Work item
Lines, not repeats, are what count: give the number of lines below that hold "each", and nothing more.

Available data
(** What a reader of the stream does with an event. *)
Definition replay (m : view) (event : WatchEvent) : view :=
  match weType event, weEntry event, weSnapshot event with
  | WatchPut, Some entry, _ => <[enKey entry := enValue entry]> m
  | WatchDelete, Some entry, _ => delete (enKey entry) m
  | WatchResync, _, Some snapshot => list_to_map ((λ entry, (enKey entry, enValue entry)) <$> snEntries snapshot)
  | _, _, _ => m
  end.

(** The events that were taken. *)
Definition delivered_by (e : wevent) : option WatchEvent :=
  match e with
  | WEv c r =>
      match c return wreply c → option WatchEvent with
      | WSendEvent event => λ sent, if sent then Some event else None
      | _ => λ _, None
      end r
  end.

Definition delivered (tr : list wevent) : list WatchEvent := omap delivered_by tr.

(** ** The promise of the server *)

Section promise.
Context (history : list Change).

Definition before (revision : Z) : list Change := filter (λ c, (chRevision c < revision)%Z) history.
Definition window (first last : Z) : list Change :=
  filter (λ c, (first <= chRevision c ∧ chRevision c <= last)%Z) history.

Definition complete_response (first : Z) (response : WatchResponse) : Prop :=
  wrCanceled response = false →
  (wrHeaderRevision response < max_int64)%Z ∧
  event_change <$> wrEvents response = window first (wrHeaderRevision response).

Definition true_snapshot (snapshot : Snapshot) : Prop :=
  (0 <= snRevision snapshot < max_int64)%Z ∧
  list_to_map ((λ entry, (enKey entry, enValue entry)) <$> snEntries snapshot) = view_of (before (snRevision snapshot + 1)).

(** The first revision that the open watch has not completed yet. *)
Definition progress (first : Z) (response : WatchResponse) : Z :=
  if wrCanceled response then first else Z.max first (wrHeaderRevision response + 1).

Definition advance (first : Z) (e : wevent) : Z :=
  match e with
  | WEv c r =>
      match c return wreply c → Z with
      | WWatch _ revision => λ _, revision
      | WReceive => λ r, match r with Some response => progress first response | None => first end
      | _ => λ _, first
      end r
  end.

Definition honest_event (first : Z) (e : wevent) : Prop :=
  match e with
  | WEv c r =>
      match c return wreply c → Prop with
      | WReceive => λ r, match r with Some response => complete_response first response | None => True end
      | WSnapshot _ => λ r, match r with inr snapshot => true_snapshot snapshot | inl _ => True end
      | _ => λ _, True
      end r
  end.

(** [honest first tr]: a watch from a revision delivers every change from that
    revision on, in order, each response all the changes up to the revision of
    its header; a snapshot shows the keys as of its revision. *)
Fixpoint honest (first : Z) (tr : list wevent) : Prop :=
  match tr with
  | [] => True
  | e :: tr => honest_event first e ∧ honest (advance first e) tr
  end.

(** The changes that a reader knows of: a resynchronization replaces them by
    all those up to the revision of the snapshot. *)
Definition event_changes (known : list Change) (event : WatchEvent) : list Change :=
  match weType event, weEntry event, weSnapshot event with
  | WatchPut, Some entry, _ => known ++ [mkChange (enModRevision entry) (enKey entry) (Some (enValue entry))]
  | WatchDelete, Some entry, _ => known ++ [mkChange (enModRevision entry) (enKey entry) None]
  | WatchResync, _, Some snapshot => before (snRevision snapshot + 1)
  | _, _, _ => known
  end.

(** ** Lemmas: histories *)

Lemma before_window first last :
  StronglySorted (λ a b, (chRevision a <= chRevision b)%Z) history → (first <= last + 1)%Z →
  before first ++ window first last = before (last + 1).
Proof using Type.
  intros Hs Hl. unfold before, window. induction Hs as [|c l Hs IH Hc]; [done|].
  destruct (decide (chRevision c < first)%Z) as [Hlt|Hge].
  - rewrite filter_cons_True by done. rewrite (filter_cons_False (λ c, (first <= chRevision c ∧ _)%Z)) by lia.
    rewrite (filter_cons_True (λ c, (chRevision c < last + 1)%Z)) by lia. cbn. by rewrite IH.
  - assert (filter (λ c, (chRevision c < first)%Z) l = []) as Hnil.
    { clear IH. induction Hc as [|d l Hd Hc IH]; [done|]. rewrite filter_cons_False by lia. apply IH. by inversion Hs. }
    rewrite filter_cons_False by lia. rewrite Hnil in IH |- *. rewrite !app_nil_l in *.
    destruct (decide (chRevision c <= last)%Z).
    + rewrite !filter_cons_True by lia. by rewrite IH.
    + rewrite !filter_cons_False by lia. done.
Qed.

Lemma window_empty first last : (last < first)%Z → window first last = [].
Proof using Type.
  intros Hl. unfold window. induction history as [|c l IH]; [done|]. rewrite filter_cons_False by lia. done.
Qed.

Lemma before_prefix revision :
  StronglySorted (λ a b, (chRevision a <= chRevision b)%Z) history → ∃ k, before revision = take k history.
Proof using Type.
  intros Hs. exists (length (before revision)). unfold before. induction Hs as [|c l Hs IH Hc]; [done|].
  destruct (decide (chRevision c < revision)%Z).
  - rewrite filter_cons_True by done. cbn. by rewrite <- IH.
  - rewrite filter_cons_False by done.
    assert (filter (λ c, (chRevision c < revision)%Z) l = []) as ->; [|done].
    clear IH. induction Hc as [|d l Hd Hc IH]; [done|]. rewrite filter_cons_False by lia. apply IH. by inversion Hs.
Qed.
(** ** Lemmas: honest runs *)

Lemma honest_app first tr tr' : honest first (tr ++ tr') ↔ honest first tr ∧ honest (foldl advance first tr) tr'.
Proof using Type.
  revert first. induction tr as [|e tr IH]; intros first; cbn [app honest foldl]; [by intuition|]. rewrite IH. by intuition.
Qed.

Lemma delivered_app tr tr' : delivered (tr ++ tr') = delivered tr ++ delivered tr'.
Proof using Type. apply omap_app. Qed.

(** A postcondition of all runs of a program. *)
Definition wwp {A} (p : wprog A) (Q : list wevent → A → Prop) : Prop := ∀ tr a, wruns p tr a → Q tr a.

Lemma wwp_ret {A} (a : A) (Q : list wevent → A → Prop) : Q [] a → wwp (mret a) Q.
Proof using Type. intros HQ tr b Hr. unfold mret, wprog_ret in Hr. inversion Hr. by subst. Qed.

Lemma wwp_mono {A} (p : wprog A) (Q R : list wevent → A → Prop) : (∀ tr a, Q tr a → R tr a) → wwp p Q → wwp p R.
Proof using Type. unfold wwp. eauto. Qed.

Lemma wruns_vis_inv {A} c (k : wreply c → wprog A) tr a :
  wruns (WVis c k) tr a → ∃ r tr', tr = WEv c r :: tr' ∧ wruns (k r) tr' a.
Proof using Type.
  intros Hr. refine (match Hr in wruns p tr a return
    match p with WVis c k => ∃ r tr', tr = WEv c r :: tr' ∧ wruns (k r) tr' a | WRet _ => True end with
    wruns_ret _ => I | wruns_vis c k r tr a H => ex_intro _ r (ex_intro _ tr (conj eq_refl H)) end).
Qed.

Lemma wwp_call {A} c (f : wreply c → wprog A) Q :
  (∀ r, wwp (f r) (λ tr a, Q (WEv c r :: tr) a)) → wwp (watch_call c ≫= f) Q.
Proof using Type. intros Hf tr a Hr. apply wruns_vis_inv in Hr as (r & tr' & -> & Hr). by apply Hf. Qed.

Lemma wwp_bind {A B} (p : wprog A) (f : A → wprog B) (Q : list wevent → B → Prop) :
  wwp p (λ tr a, wwp (f a) (λ tr' b, Q (tr ++ tr') b)) → wwp (p ≫= f) Q.
Proof using Type.
  revert Q. induction p as [a|c k IH]; intros Q Hp.
  - cbn. apply (Hp [] a). constructor.
  - apply (wwp_call c (λ r, k r ≫= f)). intros r. apply IH. intros tr a Hr. apply (Hp (WEv c r :: tr) a). by constructor.
Qed.

(** ** Lemmas: one step *)

Context (Hsorted : StronglySorted (λ a b, (chRevision a <= chRevision b)%Z) history).

(** What a reader that took [known] knows in each state. *)
Definition knows (first : Z) (known : list Change) (s : wstate) : Prop :=
  match s with
  | Opening revision => (1 <= revision)%Z ∧ known = before revision
  | Receiving revision => (1 <= revision)%Z ∧ known = before revision ∧ first = revision
  | Stopped => ∃ k, known = take k history
  end.

Definition true_event (event : WatchEvent) : Prop :=
  match weType event, weSnapshot event with WatchResync, Some snapshot => true_snapshot snapshot | _, _ => True end.

Definition step_post (first : Z) (known : list Change) (tr : list wevent) (s : wstate) : Prop :=
  honest first tr →
  knows (foldl advance first tr) (foldl event_changes known (delivered tr)) s ∧ Forall true_event (delivered tr).

Lemma step_post_skip first known e tr s :
  advance first e = first → delivered_by e = None → step_post first known tr s → step_post first known (e :: tr) s.
Proof using Type.
  intros Ha Hd Hp [_ Hh]. cbn [foldl delivered omap list_omap]. rewrite Ha in *. rewrite Hd. by apply Hp.
Qed.

(** A quiet call: it tells the reader nothing and leaves the watch alone. *)
Definition idle (c : wcall) : Prop :=
  match c with WCtxErr | WWatchContextErr | WCancel | WNow | WSendError _ => True | _ => False end.

Lemma step_post_idle first known c r tr s :
  idle c → step_post first known tr s → step_post first known (WEv c r :: tr) s.
Proof using Type. intros Hc. by apply step_post_skip; destruct c. Qed.

Lemma wwp_idle c (f : wreply c → wprog wstate) first known :
  idle c → (∀ r, wwp (f r) (step_post first known)) → wwp (watch_call c ≫= f) (step_post first known).
Proof using Type.
  intros Hc Hf. apply wwp_call. intros r. eapply wwp_mono; [|exact (Hf r)]. intros tr s. by apply step_post_idle.
Qed.

Lemma post_ret first known s : knows first known s → wwp (mret s) (step_post first known).
Proof using Type. intros Hs. apply wwp_ret. intros _. by split. Qed.

Lemma knows_stopped revision : ∃ k, before revision = take k history.
Proof using Hsorted. by apply before_prefix. Qed.

Lemma report_spec err first revision : wwp (report err) (step_post first (before revision)).
Proof using Hsorted. apply wwp_idle; [done|]. intros _. apply post_ret, knows_stopped. Qed.

(** The programs below keep what is known and stop, or go back to a watch from [revision]. *)
Lemma watch_restart_spec first revision :
  (1 <= revision)%Z → wwp (watch_restart revision) (step_post first (before revision)).
Proof using Type. intros. do 2 (apply wwp_idle; [done|]; intros _). by apply post_ret. Qed.
Definition Document_NetworkConfig (document : option Document) : cres NetworkConfig :=
  match document with
  | None => CErr (newError ErrorProjection "go_patroni.network" "" "document is nil" false)
  | Some d =>
      let p := default_network in
      match network d with
      | YNull => COk p
      | YMap m =>
          dns ← network_duration d m "dns_timeout" (DNSLookupTimeout p);
          dial ← network_duration d m "dcs_dial_timeout" (DCSDialTimeout p);
          request ← network_duration d m "dcs_request_timeout" (DCSRequestTimeout p);
          patroni ← network_duration d m "patroni_timeout" (PatroniTimeout p);
          postgres ← network_duration d m "postgres_timeout" (PostgresTimeout p);
          close ← network_duration d m "postgres_close_timeout" (PostgresCloseTimeout p);
          COk (mkNetwork dns dial request patroni postgres close)
      | _ => CErr (newError ErrorProjection (extensionField document "network") (docSourceName d) "must be a mapping" false)
      end
  end.

(** ** [resolve.go] *)

Definition patroniDCSSections : list string :=
  ["etcd"; "etcd3"; "consul"; "zookeeper"; "exhibitor"; "kubernetes"; "raft"].

Definition withoutExtends (input : ymap) : ymap := adel (cloneMap input) "extends".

Written response
2